→ Your objective
Your answer must be the lines of the entries below, exactly as written, from the first line through the line containing "slots; a ticket".

→ Stored items
##############################

(* ===== verification/Exports.v ===== *)
(** * Peer exports

    orbitkv-core/src/peer/export.rs: the source side of a read by another node.  A requester opens a window of
    slots; a ticket names a slot and a generation, and admits one transfer: its bytes are reserved, the
    blocks are staged and committed, and they stay pinned until the requester reports the end.  The
    reservation and the prepared grant are owned handles whose [Drop] rolls back; [None] stands for a panic. *)
From S2P Require Import Prelude Containers Vecs State Membership Blocks.

Local Open Scope Z_scope.
Local Open Scope rust_scope.

Definition TRANSFER_WINDOW_SLOTS : Z := 64.
Definition MAX_TRANSFER_SESSIONS : Z := 1024.
Definition MAX_TRANSFER_WINDOWS : Z := 1024.

Inductive PeerError := Unavailable | StagingFailed | StaleReplica | InvalidRequest (reason : string) | UnknownWindow | StaleTicket | BudgetExhausted.

Record TransferTicket := mkTicket { tk_window : Z; tk_slot : nat; tk_generation : Z }.
#[export] Instance TransferTicket_eq_dec : EqDecision TransferTicket.
Proof. solve_decision. Defined.
Definition ticket_new (window : Z) (slot : nat) (generation : Z) : result TransferTicket PeerError :=
  if (window =? 0) || (Z.to_nat TRANSFER_WINDOW_SLOTS <=? slot)%nat || (generation =? 0) then Err (InvalidRequest "invalid transfer ticket"%string)
  else Ok (mkTicket window slot generation).

(** ** Sessions *)

Definition Pinned : Type := list (StateKey * SealedBlock).
Inductive TransferState := Staging (released : bool) | Ready (blocks : Pinned).
Record TransferSession := mkSession { s_state : TransferState; s_block_count : Z; s_created_at : Z; s_reserved_bytes : Z; s_expired : bool }.
Record TransferSlot := mkSlot { sl_generation : Z; sl_transfer : option TransferSession }.
Record TransferWindow := mkWindow { w_requester : Z; w_slots : list TransferSlot }.
(** The windows in the order of the linked map, the least recently used one first. *)
Record Transfers := mkTransfers { windows : list (Z * TransferWindow); active : Z; reserved_bytes : Z }.

Definition empty_slot : TransferSlot := mkSlot 0 None.
Definition transfers_new : Transfers := mkTransfers [] 0 0.
Definition with_windows (ws : list (Z * TransferWindow)) (t : Transfers) : Transfers := mkTransfers ws (active t) (reserved_bytes t).

(** The linked map. *)
Definition get_window (id : Z) (ws : list (Z * TransferWindow)) : option TransferWindow := snd <$> List.find (fun p => p.1 =? id) ws.
Definition remove_window (id : Z) (ws : list (Z * TransferWindow)) : list (Z * TransferWindow) := List.filter (fun p => negb (p.1 =? id)) ws.
Definition insert_window (id : Z) (w : TransferWindow) (ws : list (Z * TransferWindow)) : list (Z * TransferWindow) := remove_window id ws ++ [(id, w)].
Definition to_back (id : Z) (ws : list (Z * TransferWindow)) : list (Z * TransferWindow) :=
  match get_window id ws with Some w => insert_window id w ws | None => ws end.
Definition put_slot (id : Z) (i : nat) (s : TransferSlot) (ws : list (Z * TransferWindow)) : list (Z * TransferWindow) :=
  (fun p => if p.1 =? id then (p.1, mkWindow (w_requester p.2) (<[i := s]> (w_slots p.2))) else p) <$> ws.

(** [allocation_bytes]: the size of the distinct allocations behind the blocks; [arc_ptr] is the address of an allocation's [Arc]. *)
Section Bytes.
Context (arc_ptr : PinnedAllocation -> Z).
Definition pinned_allocations (b : SealedBlock) : list (Z * Z) :=
  sb_slots b ≫= (fun s => (fun g => (arc_ptr (seg_allocation g), alloc_size (seg_allocation g))) <$> as_slice (segments s)).
Definition try_total (sizes : list Z) : option Z := foldl (fun sum size => s ← sum; checked_add s size) (Some 0) sizes.
Definition allocation_bytes (blocks : Pinned) : result Z PeerError :=
  let allocations : gmap Z Z := list_to_map (reverse (blocks ≫= (fun p => pinned_allocations p.2))) in
  ok_or (try_total (map_to_list allocations).*2) BudgetExhausted.
End Bytes.

(** ** The lock manager *)

(** [TransferLockManager::open]; [id] is the fresh UUID.  A full table gives up its oldest window without a transfer. *)
Definition idle_window (w : TransferWindow) : bool := forallb (fun s => negb (bool_decide (is_Some (sl_transfer s)))) (w_slots w).
Definition fresh_window (requester : Z) : TransferWindow := mkWindow requester (replicate (Z.to_nat TRANSFER_WINDOW_SLOTS) empty_slot).
Definition open (requester id : Z) (t : Transfers) : Transfers * option Z :=
  let add ws := (with_windows (insert_window id (fresh_window requester) ws) t, Some id) in
  if zlen (windows t) =? MAX_TRANSFER_WINDOWS
  then match List.find (fun p => idle_window p.2) (windows t) with
       | Some p => add (remove_window p.1 (windows t))
       | None => (t, None)
       end
  else add (windows t).

(** [reserve]: the generation is consumed even when admission fails. *)
Definition reserve (budget now : Z) (k : TransferTicket) (bytes block_count : Z) (t : Transfers) : option (Transfers * result unit PeerError) :=
  match get_window (tk_window k) (windows t) with
  | None => Some (t, Err UnknownWindow)
  | Some w =>
      let t := with_windows (to_back (tk_window k) (windows t)) t in
      match w_slots w !! tk_slot k with
      | None => Some (t, Err StaleTicket)
      | Some s =>
          if (block_count =? 0) || (tk_generation k <=? sl_generation s) || bool_decide (is_Some (sl_transfer s)) then Some (t, Err StaleTicket)
          else
            let put x := put_slot (tk_window k) (tk_slot k) (mkSlot (tk_generation k) x) (windows t) in
            if (MAX_TRANSFER_SESSIONS <=? active t) || (saturating_sub budget (reserved_bytes t) <? bytes) then Some (with_windows (put None) t, Err BudgetExhausted)
            else
              a ← checked_add (active t) 1; r ← checked_add (reserved_bytes t) bytes;
              Some (mkTransfers (put (Some (mkSession (Staging false) block_count now bytes false))) a r, Ok tt)
      end
  end.

Definition commit_staging (budget : Z) (k : TransferTicket) (blocks : Pinned) (actual_bytes : Z) (t : Transfers) : option (Transfers * result unit PeerError) :=
  match get_window (tk_window k) (windows t) with
  | None => Some (t, Err UnknownWindow)
  | Some w =>
      let t := with_windows (to_back (tk_window k) (windows t)) t in
      match w_slots w !! tk_slot k with
      | None => Some (t, Err StaleTicket)
      | Some s =>
          if negb (sl_generation s =? tk_generation k) then Some (t, Err StaleTicket)
          else match sl_transfer s with
               | None => Some (t, Err StaleTicket)
               | Some x =>
                   if negb (s_block_count x =? zlen blocks) || match s_state x with Staging false => false | _ => true end then Some (t, Err StaleTicket)
                   else
                     other ← checked_sub (reserved_bytes t) (s_reserved_bytes x);
                     if saturating_sub budget other <? actual_bytes then Some (t, Err BudgetExhausted)
                     else
                       r ← checked_add other actual_bytes;
                       let x := mkSession (Ready blocks) (s_block_count x) (s_created_at x) actual_bytes (s_expired x) in
                       Some (mkTransfers (put_slot (tk_window k) (tk_slot k) (mkSlot (sl_generation s) (Some x)) (windows t)) (active t) r, Ok tt)
               end
      end
  end.

(** A session leaves its slot and the accounts. *)
Definition release_accounting (k : TransferTicket) (generation : Z) (x : TransferSession) (t : Transfers) : option Transfers :=
  a ← checked_sub (active t) 1; r ← checked_sub (reserved_bytes t) (s_reserved_bytes x);
  Some (mkTransfers (put_slot (tk_window k) (tk_slot k) (mkSlot generation None) (windows t)) a r).

Definition is_ready (x : TransferSession) : bool := match s_state x with Ready _ => true | Staging _ => false end.
Definition rollback (k : TransferTicket) (ready : bool) (t : Transfers) : option Transfers :=
  match get_window (tk_window k) (windows t) with
  | None => Some t
  | Some w =>
      match w_slots w !! tk_slot k with
      | None => Some t
      | Some s =>
          match sl_transfer s with
          | Some x => if (sl_generation s =? tk_generation k) && Bool.eqb (is_ready x) ready then release_accounting k (sl_generation s) x t else Some t
          | None => Some t
          end
      end
  end.

(** Completion is idempotent, and closes a generation that has not been admitted yet. *)
Definition release (k : TransferTicket) (t : Transfers) : option (Transfers * result Z PeerError) :=
  match get_window (tk_window k) (windows t) with
  | None => Some (t, Ok 0)
  | Some w =>
      let t := with_windows (to_back (tk_window k) (windows t)) t in
      match w_slots w !! tk_slot k with
      | None => Some (t, Err StaleTicket)
      | Some s =>
          if tk_generation k =? 0 then Some (t, Err StaleTicket)
          else if tk_generation k <? sl_generation s then Some (t, Ok 0)
          else if (sl_generation s <? tk_generation k) && bool_decide (is_Some (sl_transfer s)) then Some (t, Err StaleTicket)
          else
            let put x := put_slot (tk_window k) (tk_slot k) (mkSlot (tk_generation k) x) (windows t) in
            match sl_transfer s with
            | None => Some (with_windows (put None) t, Ok 0)
            | Some x =>
                match s_state x with
                | Staging _ => Some (with_windows (put (Some (mkSession (Staging true) (s_block_count x) (s_created_at x) (s_reserved_bytes x) (s_expired x)))) t, Ok 0)
                | Ready blocks => t ← release_accounting k (tk_generation k) x t; Some (t, Ok (zlen blocks))
                end
            end
      end
  end.

(** [expire] only marks: memory is reused after a terminal completion and not before. *)
Definition overdue (timeout now : Z) (x : TransferSession) : bool := negb (s_expired x) && (timeout <=? now - s_created_at x).
Definition expire_session (timeout now : Z) (x : TransferSession) : TransferSession :=
  if overdue timeout now x then mkSession (s_state x) (s_block_count x) (s_created_at x) (s_reserved_bytes x) true else x.
Definition expire (timeout now : Z) (t : Transfers) : Transfers * Z :=
  (with_windows ((fun p => (p.1, mkWindow (w_requester p.2) ((fun s => mkSlot (sl_generation s) (expire_session timeout now <$> sl_transfer s)) <$> w_slots p.2))) <$> windows t) t,
   zlen (List.filter (overdue timeout now) (windows t ≫= (fun p => omap sl_transfer (w_slots p.2))))).

(** ** Admission of a request *)

(** [validate_owner] and the checks of [authorize] on its records. *)
Definition validate_owner (endpoint : bool) (membership : option MembershipView) (now : Z) (owner : Z) : result unit PeerError :=
  if negb endpoint then Err Unavailable
  else match membership with
       | None => Err StaleReplica
       | Some v => if negb (incarnation (own v) =? owner) || negb (permits v now (own v)) then Err StaleReplica else Ok tt
       end.
Definition validate_records (records : list InventoryRecord) : result unit PeerError :=
  match records with
  | [] => Err (InvalidRequest "empty transfer"%string)
  | first :: _ =>
      if existsb (fun r => negb (bool_decide (namespace (key r) = namespace (key first))) || negb (present r) || (sequence r =? 0)) records
      then Err (InvalidRequest "invalid residency evidence"%string)
      else match validate_discovery_query (namespace (key first)) ((fun r => hash (key r)) <$> records) with Ok _ => Ok tt | Err e => Err (InvalidRequest e) end
  end.
(** [authorize]: the staged blocks in the order of the records; [None] when one is missing or left over. *)
Fixpoint arrange (records : list InventoryRecord) (materialized : Pinned) : option Pinned :=
  match records with
  | [] => if bool_decide (materialized = []) then Some [] else None
  | r :: records =>
      i ← position (fun p => bool_decide (p.1 = key r)) materialized;
      b ← materialized !! i;
      rest ← arrange records (swap_remove i materialized);
      Some (b :: rest)
  end.

(** ** Handles and their owners

    A [StagingReservation] and a [PreparedTransfer] are values that some task owns; each of their methods and their [Drop]
    is one critical section.  A failed commit leaves the reservation to be dropped. *)
Record World := mkWorld { transfers : Transfers; staging : list TransferTicket; prepared : list TransferTicket }.
Definition world_new : World := mkWorld transfers_new [] [].

Inductive Op :=
| Open (requester id : Z)
| Reserve (now : Z) (k : TransferTicket) (bytes block_count : Z)
| Commit (k : TransferTicket) (blocks : Pinned)
| DropStaging (k : TransferTicket)
| PublishGrant (k : TransferTicket)
| DropPrepared (k : TransferTicket)
| Release (k : TransferTicket)
| Expire (now : Z).

Section Manager.
Context (arc_ptr : PinnedAllocation -> Z) (budget timeout : Z).

Definition without (k : TransferTicket) (l : list TransferTicket) : list TransferTicket := filter (fun x => x <> k) l.
Definition act (op : Op) (w : World) : option World :=
  let t := transfers w in
  match op with
  | Open requester id => Some (mkWorld (open requester id t).1 (staging w) (prepared w))
  | Reserve now k bytes n =>
      r ← reserve budget now k bytes n t;
      Some (mkWorld r.1 (match r.2 with Ok _ => staging w ++ [k] | Err _ => staging w end) (prepared w))
  | Commit k blocks =>
      if bool_decide (k ∈ staging w)
      then match allocation_bytes arc_ptr blocks with
           | Err _ => Some w
           | Ok bytes =>
               r ← commit_staging budget k blocks bytes t;
               Some match r.2 with
                    | Ok _ => mkWorld r.1 (without k (staging w)) (prepared w ++ [k])
                    | Err _ => mkWorld r.1 (staging w) (prepared w)
                    end
           end
      else Some w
  | DropStaging k =>
      if bool_decide (k ∈ staging w) then t ← rollback k false t; Some (mkWorld t (without k (staging w)) (prepared w)) else Some w
  | PublishGrant k => Some (mkWorld t (staging w) (without k (prepared w)))
  | DropPrepared k =>
      if bool_decide (k ∈ prepared w) then t ← rollback k true t; Some (mkWorld t (staging w) (without k (prepared w))) else Some w
  | Release k => r ← release k t; Some (mkWorld r.1 (staging w) (prepared w))
  | Expire now => Some (mkWorld (expire timeout now t).1 (staging w) (prepared w))
  end.
Fixpoint acts (ops : list Op) (w : World) : option World :=
  match ops with [] => Some w | op :: ops => w ← act op w; acts ops w end.
End Manager.

(** [TransferLockManager::lock_blocks], when nothing comes between its steps. *)
Definition lock_blocks (arc_ptr : PinnedAllocation -> Z) (budget now : Z) (k : TransferTicket) (blocks : Pinned) (t : Transfers) : option (Transfers * result unit PeerError) :=
  match allocation_bytes arc_ptr blocks with
  | Err e => Some (t, Err e)
  | Ok bytes =>
      r ← reserve budget now k bytes (zlen blocks) t;
      match r.2 with
      | Err e => Some (r.1, Err e)
      | Ok _ =>
          c ← commit_staging budget k blocks bytes r.1;
          match c.2 with
          | Ok _ => Some (c.1, Ok tt)
          | Err e => t ← rollback k false c.1; Some (t, Err e)
          end
      end
  end.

##############################

→ Solution to this task
(* ===== verification/Exports.v ===== *)
(** * Peer exports

    orbitkv-core/src/peer/export.rs: the source side of a read by another node.  A requester opens a window of
    slots; a ticket names a slot and a generation, and admits one transfer: its bytes are reserved, the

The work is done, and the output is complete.